America’s dark history of slavery brought with it the gift of new ingredients and new methods of food preparation. African Americans became a major part of our shared culinary history, through the “recipe books” of slaveholding women (whose recipes very noticeably changed from English dishes in the 1700s to African-inspired dishes in the 1800s), as cooks in prominent households, and even as restaurant owners. 

Take, for example, Thomas Downing, who was one in a line of African American restaurateurs in the 18th and 19th centuries who focused on oysters (the “Big Mac” of the 19th century) and seafood. Downing, born into slavery in Chincoteague, Virginia, was known for running the best oyster house in New York, and became so famous that Queen Victoria sent him a gold watch. Downing, like many African American caterers, restaurateurs, and chefs, used his wealth and position to fund abolitionist causes.

While African American cooks had an influence in the North with these seafood restaurants and through women hawkers selling things like pepperpot (a type of West African gumbo) in the streets of cities like New York and Philadelphia, their biggest influence was in the South. It was there that they both grew and prepared so much of the food, and where one of our most traditional of American cuisines was born – soul food.

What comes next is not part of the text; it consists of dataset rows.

Lemma round_robin_n_balance_blocks (q r : nat) lb (s : loc) :
  NoDup (healthy_servers lb) → s ∈ healthy_servers lb →
  (r < length (healthy_servers lb))%nat →
  (q ≤ times_selected s (round_robin_n (q * length (healthy_servers lb) + r) lb).1
     ≤ q + 1)%nat
  ∧ (r = 0%nat →
     times_selected s (round_robin_n (q * length (healthy_servers lb) + r) lb).1
     = q).
Proof.
  revert lb. induction q as [|q IH]; intros lb Hnd Hs Hr.
  - assert (healthy_servers lb ≠ []) as Hne by (intros Hnil; rewrite Hnil in Hs;
      by apply not_elem_of_nil in Hs).
    simpl. split; [|by intros ->].
    rewrite round_robin_n_prefix by (done || lia).
    pose proof (times_selected_take s r
                  (round_robin_n (length (healthy_servers lb)) lb).1) as Hle.
    assert (times_selected s (round_robin_n (length (healthy_servers lb)) lb).1
            = 1%nat) as Hone.
    { unfold times_selected. rewrite (round_robin_n_cycle lb Hne).
      by apply times_selected_once. }
    lia.
  - assert (healthy_servers lb ≠ []) as Hne by (intros Hnil; rewrite Hnil in Hs;
      by apply not_elem_of_nil in Hs).
    replace (S q * length (healthy_servers lb) + r)%nat
      with (length (healthy_servers lb) + (q * length (healthy_servers lb) + r))%nat
      by lia.
    rewrite round_robin_n_app. simpl. rewrite times_selected_app.
    assert (times_selected s (round_robin_n (length (healthy_servers lb)) lb).1
            = 1%nat) as ->.
    { unfold times_selected. rewrite (round_robin_n_cycle lb Hne).
      by apply times_selected_once. }
    pose proof (round_robin_n_healthy (length (healthy_servers lb)) lb) as Hsame.
    specialize (IH (round_robin_n (length (healthy_servers lb)) lb).2).
    rewrite Hsame in IH. destruct (IH Hnd Hs Hr) as [Hbounds Hexact].
    split; [lia|]. intros Hr0. rewrite (Hexact Hr0). lia.
Qed.
End balance.

(** X17.  The rotation is balanced over any number of selections: with a
    pool of distinct servers and [N] of them healthy, [n] consecutive
    [_round_robin] calls return each healthy backend [n / N] or [n / N + 1]
    times, and exactly [n / N] times when [N] divides [n]. *)
Theorem round_robin_balance (n : nat) (lb : LoadLoad) (server : loc) :
  NoDup (servers lb) →
  server ∈ healthy_servers lb →
  let N := length (healthy_servers lb) in
  (n / N ≤ times_selected server (round_robin_n n lb).1 ≤ n / N + 1)%nat
  ∧ ((n `mod` N = 0)%nat →
     times_selected server (round_robin_n n lb).1 = (n / N)%nat).
Proof.
  intros Hnd Hs N.
  assert (N ≠ 0%nat) as HN.
  { subst N. destruct (healthy_servers lb); [|done].
    by apply not_elem_of_nil in Hs. }
  assert (NoDup (healthy_servers lb)) as Hnd' by by apply NoDup_filter.
  pose proof (Nat.mod_upper_bound n N HN) as Hr.
  pose proof (round_robin_n_balance_blocks (n / N) (n `mod` N) lb server
                Hnd' Hs Hr) as Hblocks.
  fold N in Hblocks.
  replace (n / N * N + n `mod` N)%nat with n in Hblocks; [done|].
  rewrite (Nat.div_mod_eq n N) at 1. lia.
Qed.

Lemma round_robin_balance_witness :
  NoDup (servers (__init__ one_down_heap SERVERS))
  ∧ 1%nat ∈ healthy_servers (__init__ one_down_heap SERVERS)
  ∧ (7 / 2 ≤ times_selected 1%nat
               (round_robin_n 7 (__init__ one_down_heap SERVERS)).1
       ≤ 7 / 2 + 1)%nat.
Proof.
  assert (NoDup (servers (__init__ one_down_heap SERVERS))) as Hnd
    by (apply (bool_decide_unpack (NoDup SERVERS)); vm_compute; exact I).
  assert (1%nat ∈ healthy_servers (__init__ one_down_heap SERVERS)) as Hs
    by (vm_compute; right; left).
  split; [exact Hnd|]. split; [exact Hs|].
  exact (proj1 (round_robin_balance 7 _ 1%nat Hnd Hs)).
Defined.
(** * The upsd input plugin (plugins/inputs/upsd/upsd.go)

    A shallow embedding of the polling-and-normalisation code of the
    plugin: the status decoder [mapStatus], the metric builder
    [gatherUps], the connection life cycle [fetchVariables] and the poll
    cycle [Gather], together with the parts of Go's [strings], [fmt] and
    [unicode/utf8] packages they rely on. *)

From Stdlib Require Import ZArith List Ascii String Lia Permutation.
From stdpp Require Import base option list gmap strings pretty.

Open Scope string_scope.
Open Scope list_scope.
Open Scope Z_scope.

(** ** Go strings

    A Go string is a sequence of bytes; we use [string], whose characters
    are the 256 values of [ascii]. *)

Module GoStrings.

Definition byte_val (b : ascii) : Z := Z.of_N (N_of_ascii b).

(** [asciiSpace] of package strings: the table
    ['\t': 1, '\n': 1, '\v': 1, '\f': 1, '\r': 1, ' ': 1]. *)
Definition asciiSpace (b : ascii) : bool :=
  let c := byte_val b in
  (c =? 9) || (c =? 10) || (c =? 11) || (c =? 12) || (c =? 13) || (c =? 32).

(** *** unicode/utf8: decoding one rune *)

Definition RuneError : Z := 65533.
Definition RuneSelf : Z := 128.

(** The continuation-byte window [locb, hicb]. *)
Definition locb : Z := 128.
Definition hicb : Z := 191.

(** [first] and [acceptRanges] of package utf8, merged: for a leading byte
    the size of the encoding and the window accepted for the second byte;
    [None] for the bytes that cannot start a multi-byte encoding. *)
Definition first (b0 : Z) : option (nat * Z * Z) :=
  if (194 <=? b0) && (b0 <=? 223) then Some (2%nat, locb, hicb)
  else if b0 =? 224 then Some (3%nat, 160, hicb)
  else if (225 <=? b0) && (b0 <=? 236) then Some (3%nat, locb, hicb)
  else if b0 =? 237 then Some (3%nat, locb, 159)
  else if (238 <=? b0) && (b0 <=? 239) then Some (3%nat, locb, hicb)
  else if b0 =? 240 then Some (4%nat, 144, hicb)
  else if (241 <=? b0) && (b0 <=? 243) then Some (4%nat, locb, hicb)
  else if b0 =? 244 then Some (4%nat, locb, 143)
  else None.

Definition in_window (lo hi b : Z) : bool := (lo <=? b) && (b <=? hi).

Definition mask2 : Z := 31.
Definition mask3 : Z := 15.
Definition mask4 : Z := 7.
Definition maskx : Z := 63.

(** [utf8.DecodeRuneInString]: the rune at the head of a non-empty string
    and the number of bytes it takes; an invalid or truncated encoding is
    [RuneError] of width 1. *)
Definition DecodeRuneInString (b0 : ascii) (rest : string) : Z * nat :=
  let x0 := byte_val b0 in
  if x0 <? RuneSelf then (x0, 1%nat)
  else match first x0 with
  | None => (RuneError, 1%nat)
  | Some (sz, lo, hi) =>
    match rest with
    | EmptyString => (RuneError, 1%nat)
    | String b1 rest1 =>
      let x1 := byte_val b1 in
      if negb (in_window lo hi x1) then (RuneError, 1%nat)
      else if (sz <=? 2)%nat
      then (Z.lor (Z.shiftl (Z.land x0 mask2) 6) (Z.land x1 maskx), 2%nat)
      else match rest1 with
      | EmptyString => (RuneError, 1%nat)
      | String b2 rest2 =>
        let x2 := byte_val b2 in
        if negb (in_window locb hicb x2) then (RuneError, 1%nat)
        else if (sz <=? 3)%nat
        then (Z.lor (Z.lor (Z.shiftl (Z.land x0 mask3) 12)
                           (Z.shiftl (Z.land x1 maskx) 6))
                    (Z.land x2 maskx), 3%nat)
        else match rest2 with
        | EmptyString => (RuneError, 1%nat)
        | String b3 _ =>
          let x3 := byte_val b3 in
          if negb (in_window locb hicb x3) then (RuneError, 1%nat)
          else (Z.lor (Z.lor (Z.lor (Z.shiftl (Z.land x0 mask4) 18)
                                    (Z.shiftl (Z.land x1 maskx) 12))
                             (Z.shiftl (Z.land x2 maskx) 6))
                      (Z.land x3 maskx), 4%nat)
        end
      end
    end
  end.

Forget burgers and pizza, soul food, and its close relative Southern cooking, is the ultimate hybrid of our many American identities. Many of us don’t spend much time thinking about its origins (we spend more time drooling over it than analyzing it!), but this cuisine’s rich and important history ties us all to our history and the roots of a large percentage of our population. Certain staple ingredients that we consider so important to American cooking were actually brought here with the slave trade, and their preparation was shaped by African Americans. For example:

  • Rice – This staple didn’t actually exist in the Western Hemisphere until the slave trade. It was brought over with enslaved people to help keep them alive. The enslaved people who grew it and cooked it kept their traditions alive by preparing it in ways that we will still recognize today, such as in one-pot stews like jambalaya. 
  • Okra – This slimy vegetable was also brought here on slave ships and was used as a soup thickener, a coffee substitute, and even as material for rope. Now we see it fried, or stewed in dishes like gumbo (whose name comes from the Bantu word for okra!)collard greens in a blue and white bowl
  • GreensThere may be no greater link to African cuisines than the technique of boiling greens. Many African countries have dishes reminiscent of Western dishes like collard greens, and even the practice of dipping things like cornbread in the juices left over from the cooking process can be traced back to traditional African dishes. 
  • Pork – While eating pork didn’t originate with the slave trade, it was African American cooks who honed the time-honored and sophisticated art of barbecue. Because enslaved people were given the worst cuts of meat, they drew from their traditional African methods to hide the bad taste of their food. They used things like spicy peppers and vinegar, which have become the base of many types of Southern barbecue sauces. It was also generally the grueling job of enslaved people to preserve meat (since there were no refrigerators to keep it fresh!), so they are the ones who handed down to us our methods of curing meat. 

Food like these, and many others, that were brought here for and prepared by enslaved Africans shaped the way that both the enslaved and the enslavers lived. They shaped the diet of the time, and even our diets today. They had an impact on culture through the work they were forced to do. The dishes that enslaved Africans created formed the basis for Southern cuisine and soul food, which was a term popularized in the 1960s to describe African American’s home cooking. 

This food became a language, and a very American one, because it combines our dark history and a strong sense of hope and pride. According to journalist and food historian Donna Battle Pierce, “As a culture, we had lost our language. We had lost our family… all of the things that bind a culture together,” so the term soul food was embraced because it was a way “to talk about what we shared. And that sharing felt so good to have something in common with all of us with brown skin.”